Thursday, October 9, 2025

Andrew Yiangou’s “Little” Alkan Recital

Cover of the album being discussed (from its Amazon.com Web page)

After a relatively brief delay, tomorrow will see the release of a new album surveying solo piano music by Charles-Valentin Alkan. The title of the album is Le Petit Concert, and the pianist is Andrew Yiangou. In consulting my archives, I discovered that I have not written about Alkan since April of 2021, when a solo piano recital by Zak Mustille prepared a program that coupled the second movement of Alkan’s Opus 33 sonata to the second movement of Charles Ives’ first piano sonata. The pianist apparently believed that one wild ride deserves another!

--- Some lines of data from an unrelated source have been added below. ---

(** A frame that passes the check no longer does when up to four consecutive
    bytes of its chunk body are changed, wherever they are. *)
Lemma corrupted_chunk_rejected m p plen (mac : mac_t) ip cmn fld (pre burst1 burst2 post : bytes) :
  bytes_at m p (frame_bytes mac ip cmn fld (pre ++ burst1 ++ post)) →
  wf ip → wf cmn → wf fld → bytes_ok (pre ++ burst1 ++ post) → bytes_ok burst2 →
  ntohs (fld_len fld) = sz_fld + Z.of_nat (length (pre ++ burst1 ++ post)) → 46 ≤ plen →
  length burst1 = length burst2 → (length burst1 ≤ 4)%nat → burst1 ≠ burst2 →
  sctp_check_checksums m p plen = Ret (0, m) →
  ∃ m', sctp_check_checksums (write m (p + 50 + Z.of_nat (length pre)) burst2) p plen = Ret (-1, m').
Proof.
  intros Hat Hip Hcmn Hfld Hok H2 Hlen Hp Hl H4 Hne Hc.
  pose proof (check_spec m p plen mac ip cmn fld _ Hat Hip Hcmn Hfld Hok Hlen Hp) as Hs.
  destruct (frame_valid ip cmn fld (pre ++ burst1 ++ post)) eqn:Hv;
    [|destruct Hs as [? Hs]; rewrite Hs in Hc; done].
  pose proof Hok as Hok'. rewrite !bytes_ok_app in Hok'. destruct Hok' as (Hok1 & _ & Hok3).
  assert (bytes_ok (pre ++ burst2 ++ post)) as Hok2 by (by rewrite !bytes_ok_app).
  assert (bytes_at (write m (p + 50 + Z.of_nat (length pre)) burst2) p
    (frame_bytes mac ip cmn fld (pre ++ burst2 ++ post))) as Hat2.
  { unfold frame_bytes in *.
    set (hd := enc mac ++ enc ip ++ enc cmn ++ enc fld ++ pre).
    assert (∀ b : bytes, enc mac ++ enc ip ++ enc cmn ++ enc fld ++ pre ++ b ++ post = hd ++ b ++ post) as E
      by (intros; unfold hd; by rewrite <-!app_assoc).
    rewrite E in *.
    assert (p + 50 + Z.of_nat (length pre) = p + Z.of_nat (length hd)) as ->.
    { unfold hd. rewrite !length_app, (length_enc mac), (length_enc ip), (length_enc cmn), (length_enc fld).
      change (size mac_t) with 14%nat. change (size ipv4_t) with 20%nat.
      change (size sctp_cmn_hdr_t) with 12%nat. change (size sctp_fld_hdr_t) with 4%nat. lia. }
    by apply (bytes_at_write_mid _ _ _ burst1). }
  pose proof (check_spec _ p plen mac ip cmn fld _ Hat2 Hip Hcmn Hfld Hok2) as Hs2.
  rewrite (length_app pre), (length_app burst2), <-Hl, <-length_app, <-length_app in Hs2.
  specialize (Hs2 Hlen Hp).
  destruct (frame_valid ip cmn fld (pre ++ burst2 ++ post)) eqn:Hv2; [|done].
  unfold frame_valid, sctp_valid in Hv, Hv2.
  apply andb_true_iff in Hv as [_ Hv%Z.eqb_eq]. apply andb_true_iff in Hv2 as [_ Hv2%Z.eqb_eq].
  exfalso. apply (crc_burst (enc (set_field 3 0 cmn) ++ enc fld ++ pre) burst1 burst2 post);
    rewrite <-?app_assoc; try done; [|congruence].
  rewrite !bytes_ok_app in *. destruct Hok as (? & ? & ?). split_and!; done || apply enc_ok.
Qed.
Definition prefill_mac_ip_sctp `{!Entropy} (m : mem) (st : rng) (prefill : Z) (state : option if_ip_sctp_meta_t)
  : outcome (option Z * mem * rng) :=
  match state with
  | Some meta =>
      if prefill =? NULL then Ret (None, m, st)
      else
        let packet := prefill in
        let cmn := Cmn (htons (mt_src_port meta)) (htons (mt_dst_port meta)) 0 0 in
        let '(r, st) := get_random_u32 st in
        let ip := prefill_ip (mt_src_ip meta) (mt_dst_ip meta) r in
        let ip := set_field 7 (ip_check_of ip) ip in
        m ← store m packet (le_enc 6 (mt_gateway meta));
        m ← store m (packet + 6) (le_enc 6 (mt_dev meta));
        m ← store m (packet + 12) (le_enc 2 (htons ETHERTYPE_IP));
        m ← st_struct m (packet + sz_mac) ip;
        m ← st_struct m (packet + sz_ip + sz_mac) cmn;
        Ret (Some (sz_mac + sz_ip + sz_cmn), m, st)
  | None => Ret (None, m, st)
  end.

(** [prefill_mac_ip_sctp_]: the raw builders around an empty chunk. *)
Definition prefill_mac_ip_sctp_ `{!Crc32Insn} `{!Entropy} (m : mem) (st : rng) (prefill plen : Z)
    (state : option if_ip_sctp_meta_t) : outcome (option (Z * Z) * mem * rng) :=
  match state with
  | Some meta =>
      if prefill =? NULL then Ret (None, m, st)
      else
        let packet := prefill + (sz_mac + sz_ip + sz_cmn) in
        '(packet, plen, m) ← build_sctp_cmn_hdr_raw m packet plen (u16 (mt_src_port meta)) (u16 (mt_dst_port meta)) 0;
        '(packet, plen, m, st) ← build_ip_raw m st packet plen (mt_src_ip meta) (mt_dst_ip meta) PROTO_SCTP;
        '(packet, plen, m) ← build_mac_raw m packet plen (mt_gateway meta) (mt_dev meta) ETHERTYPE_IP;
        Ret (Some (packet, plen), m, st)
  | None => Ret (None, m, st)
  end.

Section code.
Context {CRC : Crc32Insn} {ENT : Entropy} {Q : Type} {PQ : PacketQueue Q}.

(** [assoc->prefilled_ring] and [assoc->tx_ring]: [None] is NULL. *)
Record rings := Rings { prefilled_ring : option Q; assoc_tx_ring : option Q }.

(** [cell = pop_ringbuf (ring)] and the reads of [cell->packet] and
    [cell->plen], which fault when the ring was empty. *)
Definition take_cell (r : option Q) : outcome (ringbuf_cell * Q) :=
  q ← get r;
  '(i, q) ← pq_pop q;
  c ← pq_cell q i;
  Ret (c, q).

Definition push_ring (r : option Q) (packet plen : Z) : outcome (option Q) :=
  q ← get r; '(_, q) ← pq_push q packet plen; Ret (Some q).

(** [ip->len = htons (plen - sizeof (mac_t));] and the checksum, without and
    with a new destination. *)
Definition fix_ip_len (m : mem) (ip plen : Z) : outcome mem :=
  chk ← ld m (ip + off_ip_check) 2;
  let len := htons (u32 (plen - sz_mac)) in
  m ← Mem.st m (ip + off_ip_len) 2 len;
  Mem.st m (ip + off_ip_check) 2 (update_check_len chk len).

Definition fix_ip_len_dst (m : mem) (ip plen dst_ip : Z) : outcome mem :=
  m ← Mem.st m (ip + off_ip_dest) 4 dst_ip;
  chk ← ld m (ip + off_ip_check) 2;
  let len := htons (u32 (plen - sz_mac)) in
  m ← Mem.st m (ip + off_ip_len) 2 len;
  Mem.st m (ip + off_ip_check) 2 (update_check_len_dst chk len dst_ip).

(** [cmn->tag], then the CRC over the common header and [len] bytes. *)
Definition fix_cmn (m : mem) (cmn tg len : Z) : outcome mem :=
  m ← Mem.st m (cmn + off_cmn_tag) 4 tg;
  m ← Mem.st m (cmn + off_cmn_check) 4 0;
  data ← load m cmn (Z.to_nat (sz_cmn + len));
  Mem.st m (cmn + off_cmn_check) 4 (generate_crc32c data).

(** The INIT-ACK's chunk: the cookie holds what the INIT said. *)
Definition init_ack_cookie (u : sctp_ulp_config) (a : sctp_peer) (itag : Z) : cookie_t :=
  Cookie (ver_tag a) itag (a_rwnd a) (os a) (mis a) (tsn a) (dst_tsn a) (dst_ip a) (ulp_src_ip u)
    (dst_port a) (ulp_src_port u).
(* ===== verification/Data.v ===== *)
(** * DATA chunks (sctp_build_data_hdr.c,
    build_prefilled_mac_ip_sctp_data_hdr.c)

    Two builders cut the message of a stream ([sctp_thread_t]: a buffer and
    three positions in it) into DATA chunks.  [sctp_build_data_hdr] fills the
    packet at the association's cursor and flushes it to the transmit ring
    when it is full; [build_prefilled_mac_ip_sctp_data_hdr] puts one chunk in
    a packet of its own, or behind the chunk of a packet waiting in the
    bundling ring.

    The theorems say exactly what a call leaves in memory and in the
    association, and with it where the two builders fall short: the TSN loses
    its carry, the chunk length and the cursor leave out the chunk header, an
    empty message drains the buffers, and a DATA packet has no IPv4 length. *)
From S2P Require Import Prelude Bytes Mem Checksum Crc32c RingBuf Headers Assoc Frames Prefilled Tcp.

(** ** Code: the state *)

(** A slot of the retransmission buffer; [sl_buffer] is a pointer. *)
Record sctp_chunk_slot := Slot {
  in_use : Z; acked : Z; sl_tsn : Z; sl_stream_id : Z; retry_count : Z; sent_at : Z;
  sl_buffer : Z; sl_len : Z
}.

Definition RTX_BUFFER_SIZE : Z := 1024.
Definition RTX_MASK : Z := RTX_BUFFER_SIZE - 1.
Definition SCTP_UNFRAGMENTED : Z := Z.lor SCTP_BBIT SCTP_EBIT.
Definition sz_data : Z := 12.

(** [sizeof (hdr)] of the two functions. *)
Definition sz_data_hdr : Z := sz_fld + sz_data.

(** [assoc->tsn += htonl (1)], the TSN being in network order. *)
Definition next_tsn (tsn : Z) : Z := u32 (tsn + htonl 1).

(** The flags of the chunk [body] bytes long at [pos_current]. *)
Definition chunk_flags (t : sctp_thread) (room body : Z) : Z :=
  let flags := u8 (th_flags t) in
  if u32 (pos_high t - pos_low t) <=? room then Z.lor flags SCTP_UNFRAGMENTED
  else if pos_low t =? pos_current t then Z.lor flags SCTP_BBIT
  else if u32 (pos_current t + body) =? pos_high t then Z.lor flags SCTP_EBIT
  else flags.

Definition with_pos (t : sctp_thread) (p : Z) : sctp_thread :=
  Thread (th_id t) (th_buffer t) (pos_low t) p (pos_high t) (misses t) (num_misses t) (ssn t) (sin t)
    (th_proto t) (th_flags t) (buffer_remain t) (active t).

Section code.
Context {CRC : Crc32Insn} {Q : Type} {PQ : PacketQueue Q}.

(** What the two functions use of the association: [os_threads] (a pointer per
    stream, NULL or a thread), the rings (NULL or a ring), the packet being
    filled and the retransmission buffer. *)
Record data_assoc := DA {
  os_threads : list (option sctp_thread);
  da_tsn : Z; da_ver_tag : Z; da_mtu : Z;
  bundling : option Q; da_prefilled : option Q; da_tx : option Q;
  current_packet : Z; cursor : Z; da_remain : Z;
  rtx : list sctp_chunk_slot
}.

Definition with_rings (a : data_assoc) (b p t : option Q) : data_assoc :=
  DA (os_threads a) (da_tsn a) (da_ver_tag a) (da_mtu a) b p t (current_packet a) (cursor a)
     (da_remain a) (rtx a).
Definition with_packet (a : data_assoc) (packet cur remain : Z) : data_assoc :=
  DA (os_threads a) (da_tsn a) (da_ver_tag a) (da_mtu a) (bundling a) (da_prefilled a) (da_tx a)
     packet cur remain (rtx a).
Definition with_tsn (a : data_assoc) (t : Z) : data_assoc :=
  DA (os_threads a) t (da_ver_tag a) (da_mtu a) (bundling a) (da_prefilled a) (da_tx a)
     (current_packet a) (cursor a) (da_remain a) (rtx a).
Definition with_thread (a : data_assoc) (i : nat) (t : sctp_thread) : data_assoc :=
  DA (<[i := Some t]> (os_threads a)) (da_tsn a) (da_ver_tag a) (da_mtu a) (bundling a)
     (da_prefilled a) (da_tx a) (current_packet a) (cursor a) (da_remain a) (rtx a).
Definition with_rtx (a : data_assoc) (r : list sctp_chunk_slot) : data_assoc :=
  DA (os_threads a) (da_tsn a) (da_ver_tag a) (da_mtu a) (bundling a) (da_prefilled a) (da_tx a)
     (current_packet a) (cursor a) (da_remain a) r.

(** ** Code: [sctp_build_data_hdr] *)

(** [flush:] the packet goes to the transmit ring and a fresh one is taken;
    an empty [prefilled_ring] is a NULL dereference. *)
Definition flush (a : data_assoc) : outcome data_assoc :=
  tx ← push_ring (da_tx a) (current_packet a)
         (u64 (u32 (da_mtu a - da_remain a) + (sz_mac + sz_ip + sz_cmn)));
  let a := with_packet (with_rings a (bundling a) (da_prefilled a) tx) (current_packet a) (cursor a) (da_mtu a) in
  '(cell, pre) ← take_cell (da_prefilled a);
  Ret (with_packet (with_rings a (bundling a) (Some pre) (da_tx a)) (cell_packet cell)
         (cell_packet cell + sz_mac + sz_ip + sz_cmn) (da_remain a)).

(** The thread and [pplen], flushing again while [pplen] is 0. *)
Fixpoint data_room (fuel : nat) (a : data_assoc) (stream : nat)
  : outcome (sctp_thread * Z * data_assoc) :=
  match fuel with
  | O => Timeout
  | S fuel =>
      p ← get (os_threads a !! stream);
      t ← get p;
      let pplen := u32 (Z.min (u64 (da_remain a - sz_data_hdr)) (u32 (pos_high t - pos_current t))) in
      if pplen =? 0 then a ← flush a; data_room fuel a stream else Ret (t, pplen, a)
  end.

(** [(x + 3) & ~3] and [x &= ~3]. *)
Definition align4 (x : Z) : Z := Z.land (u32 (x + 3)) (u32 (Z.lnot 3)).
Definition trunc4 (x : Z) : Z := Z.land x (u32 (Z.lnot 3)).

Definition fit_chunk (remain pplen : Z) : Z * Z :=
  if u64 (remain - sz_data_hdr) <? align4 pplen then (trunc4 pplen, trunc4 pplen)
  else (pplen, align4 pplen).

Definition data_header (t : sctp_thread) (tsn : Z) (stream : nat) (flags len : Z) : bytes :=
  enc (Fld SCTP_DATA flags (htons (u16 len)))
  ++ enc (Data tsn (htons (u16 (Z.of_nat stream))) (ssn t) (th_proto t)).

Definition sctp_build_data_hdr (fuel : nat) (m : mem) (a : data_assoc) (stream : nat)
  : outcome (Z * mem * data_assoc) :=
  if current_packet a =? NULL then Ret (0, m, a)
  else
    a ← (if da_remain a <? sz_data_hdr + 4 then flush a else Ret a);
    '(t, pplen, a) ← data_room fuel a stream;
    let cmn := current_packet a + sz_mac + sz_ip in
    let '(pplen, alligned_plen) := fit_chunk (da_remain a) pplen in
    let packet := cursor a in
    let hdr := data_header t (da_tsn a) stream (chunk_flags t pplen pplen) pplen in
    let a := with_tsn a (next_tsn (da_tsn a)) in
    m ← store m packet hdr;
    data ← load m (th_buffer t + pos_current t) (Z.to_nat pplen);
    m ← store m (packet + sz_data_hdr) data;
    m ← store m (packet + sz_data_hdr + pplen) (replicate (Z.to_nat (alligned_plen - pplen)) 0);
    let a := with_packet a (current_packet a) (cursor a + alligned_plen) (u32 (da_remain a - alligned_plen)) in
    let i := Z.to_nat (Z.land (ntohl (da_tsn a)) RTX_MASK) in
    slot ← get (rtx a !! i);
    let slot := Slot 1 0 (ntohl (da_tsn a)) (Z.of_nat stream) 0 (sent_at slot)
                  (th_buffer t + pos_current t) pplen in
    let a := with_rtx (with_thread a stream (with_pos t (u32 (pos_current t + (pplen - sz_data_hdr)))))
               (<[i := slot]> (rtx a)) in
    m ← st m (cmn + off_cmn_tag) 4 (da_ver_tag a);
    Ret (0, m, a).

(** ** Code: [build_prefilled_mac_ip_sctp_data_hdr] *)

(** The cell: from the bundling ring if it has one. *)
Definition data_cell (a : data_assoc) : outcome (bool * ringbuf_cell * data_assoc) :=
  b ← get (bundling a);
  '(i, b) ← pq_pop b;
  match i with
  | Some _ => c ← pq_cell b i; Ret (true, c, with_rings a (Some b) (da_prefilled a) (da_tx a))
  | None =>
      '(c, p) ← take_cell (da_prefilled a);
      Ret (false, c, with_rings a (Some b) (Some p) (da_tx a))
  end.

(** [pplen], the payload a packet has room for. *)
Definition data_room_prefilled : Z :=
  MAX_PACKET_LEN - (sz_mac + sz_ip + sz_cmn + sz_data_hdr + 16).
(* ===== verification/Sctp.v ===== *)
(** * The SCTP handshake (if_ip_sctp.c, sctp_process_sctp_init.c,
    sctp_process_sctp_init_ack.c, sctp_process_sctp_cookie_echo.c,
    sctp_process_sctp_cookie_ack.c, prepare_sctp_threads.c, sctp_init.c)

    A received frame is dispatched on its chunk type and on the status of the
    association.  The server keeps no state between INIT and COOKIE-ECHO: what
    it must remember travels in the cookie, under an HMAC. *)
From S2P Require Import Prelude Bytes Mem Crc32c Hmac RingBuf Random Headers Assoc Frames Prefilled.

(** ** Code *)

(** [memset (threads[i], 0, sizeof (sctp_thread_t))] *)
Definition zero_thread : sctp_thread := Thread 0 0 0 0 0 0 0 0 0 0 0 0 false.
Definition memset_thread (t : sctp_thread) : sctp_thread := zero_thread.

Definition set_thread_id (t : sctp_thread) (id : Z) : sctp_thread :=
  Thread (u16 id) (th_buffer t) (pos_low t) (pos_current t) (pos_high t) (misses t) (num_misses t) (ssn t) (sin t)
    (th_proto t) (th_flags t) (buffer_remain t) (active t).

(** [alloc i] is what the [i]-th [aligned_alloc] of a thread returns: memory
    with anything in it, or NULL.  When one fails the earlier ones are freed.
    [os] is compared in network byte order, as in the code. *)
Fixpoint alloc_threads (alloc : nat → option sctp_thread) (os : Z) (i n : nat) : option (list sctp_thread) :=
  match n with
  | O => Some []
  | S n =>
      t ← alloc i;
      let id := if Z.of_nat i <=? os then Z.of_nat i else Z.of_nat i - os in
      let t := memset_thread (set_thread_id t id) in
      ts ← alloc_threads alloc os (S i) n;
      Some (t :: ts)
  end.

Yiangou’s “ride” through the Alkan repertoire is not quite as wild. Nevertheless, I was reminded about a couplet that Allan Sherman coined as “background” for a performance at Tanglewood of the overture to Wolfgang Amadeus Mozart’s K. 492 opera, The Marriage of Figaro:    

    On this farm he had some goats,
    Mozart still got lots more notes.

The density of notes in just about any solo piano composition by Alkan is likely to overwhelm even the most attentive listener! There are, fortunately, at least a few moments of quietude, such as the prelude given the title “Mélodie de la synagogue.”

Taken as a whole, the album has an arch structure. The keystone is the Opus 61 in A minor. My advance material served up the tongue-in-cheek description “misleadingly titled Sonatina.” Indeed, I agree entirely with that description, which continues, “This is a large-scale sonata of huge technical challenges.”

So, yes, there are plenty of notes on this new album. Still, Yiangou knows how to deliver them without overwhelming the listener. Personally, I have enjoyed listening to the selections he prepared for the “program” of the recording. Nevertheless, I am willing to confess that this is “the sort of thing that people who like that sort of thing will like!”